Wednesday, October 22, 2025

Socialism with a New York Face

Suppose socialism came to New York City for the long term. What would life look like under a leadership wholly committed to that vision?

I acknowledge that this will likely never happen. Too many legal and political obstacles stand in the way. Property rights remain sacrosanct and propertied interests too powerful to dislodge, and cities aren’t autonomous political bodies. The human material may also be lacking: any elected leader could prove an incompetent lightweight, unable to translate ideological commitment into practical governance.

But let’s wave all that aside and conduct a thought experiment. Imagine, in some parallel universe, a brilliant and effective socialist mayor who sweeps into office in a landslide—and discovers, to his amazement, that no higher authority, local or national, stands in his way. We don’t need to strain our imaginations: socialism has been tried before, and sharper minds than mine have analyzed the results. The recommended guide through this purgatory remains Friedrich Hayek’s The Road to Serfdom.

What follows is a tale told in the future tense, an attempt to imagine how the “unconstrained vision” of socialism might play out in an unconstrained New York. It’s speculative fiction, not prophecy. No actual socialists were harmed in the making of this experiment.

What is socialism, truly and really?

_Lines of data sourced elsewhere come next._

Lemma at_offset_from delim data pos j :
  0 <= pos -> at_offset delim data j -> pos <= j -> at_offset delim (zdrop pos data) (j - pos).
Proof.
  intros Hp [Hj H] L. split; [lia|]. unfold zdrop in *. rewrite drop_drop.
  by replace (Z.to_nat pos + Z.to_nat (j - pos))%nat with (Z.to_nat j) by lia.
Qed.

Lemma look_string_looks delim : delim <> [] -> looks_for delim (look_string delim).
Proof.
  intros Hd data pos Hs. unfold look_string. pose proof (partial_search_spec (zdrop pos data) delim Hd) as P.
  destruct (partial_search (zdrop pos data) delim) as [i full]. destruct P as (Si & Hf & Hn).
  pose proof Hs as [Hp _]. pose proof (searched_from _ _ _ _ Hs Si) as Spi.
  assert (full = false -> forall j, ~ at_offset delim data j) as Hno.
  { intros F j A. destruct (Z.lt_ge_cases j pos) as [L|L].
    - apply (searched_no_match delim data pos [] j Hs L). by rewrite app_nil_r.
    - apply (Hn F (j - pos)). by apply at_offset_from; [lia|..]. }
  assert (full = true -> pos + i < zlen data) as Hlt.
  { intros F. destruct (Hf F) as [L _]. rewrite zlen_zdrop in L by lia. lia. }
  destruct (Z.eqb_spec (pos + i) (zlen data)) as [E|E].
  - destruct full; [lia|]. rewrite <- E. split; [done|by apply Hno].
  - destruct full; [|split; [done|by apply Hno]]. destruct (Hf eq_refl) as [_ [k H]].
    unfold zdrop in H. rewrite drop_drop in H. destruct Si as [Hi _]. unfold first_match.
    replace (pos + i + zlen delim - zlen delim) with (pos + i) by lia.
    replace (Z.to_nat pos + Z.to_nat i)%nat with (Z.to_nat (pos + i)) in H by lia. split_and!.
    + split; [lia|]. exists k. done.
    + apply (f_equal zlen) in H. rewrite zlen_app in H. unfold zlen in *. rewrite length_drop in H. lia.
    + intros j Hj A. apply (searched_no_match delim data (pos + i) [] j); [done|lia|]. by rewrite app_nil_r.
Qed.

(** ** The search for a character *)

Lemma partial_search_char l c : partial_search l [c] = (find_char l c, find_char l c <? zlen l).
Proof.
  induction l as [|x l IH]; [done|]. cbn [partial_search find_char test_match].
  destruct (Z.eqb_spec x c) as [->|N]; [by rewrite ltb_true by zlen_lia|].
  rewrite IH. f_equal. rewrite zlen_cons. destruct (Z.ltb_spec (find_char l c) (zlen l));
    [by rewrite ltb_true by lia|by rewrite ltb_false by lia].
Qed.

Allow me to begin with that basic question. The constitution of the Democratic Socialists of America defines it as “a humane social order based on popular control of resources and production, economic planning, equitable distribution, feminism, racial equality, and non-oppressive relationships.” The weightiest words here are “equitable” and “planning.” Every form of socialism known to history has fixated on absolute equality as the political end—achieved through scientific planning and enforced by the rational application of state power.

Our imaginary new mayor is a proud member of the Democratic Socialists. His first order of business, upon taking office, will be to turn the organization’s ideas into reality. Profit-making, for example, will be deemed criminal. Property will be regulated so thoroughly that it will, in effect, belong to the city. A new planning body—staffed by experts and technocrats—will be established under the mayor’s office. Let’s give it an evocative name: the Central Planning Authority, or CPA. Its mission will be to craft the practical blueprint for socialism with a New York face.

Almost immediately, we run into a contradiction. Socialism promises to place resources under “popular control”—so that, for example, tenants rather than landlords take charge of the buildings they occupy. Yet implementing a “planned economy” requires concentrating immense power in the hands of a small group of government specialists. The two approaches are incompatible. So which path leads to equality?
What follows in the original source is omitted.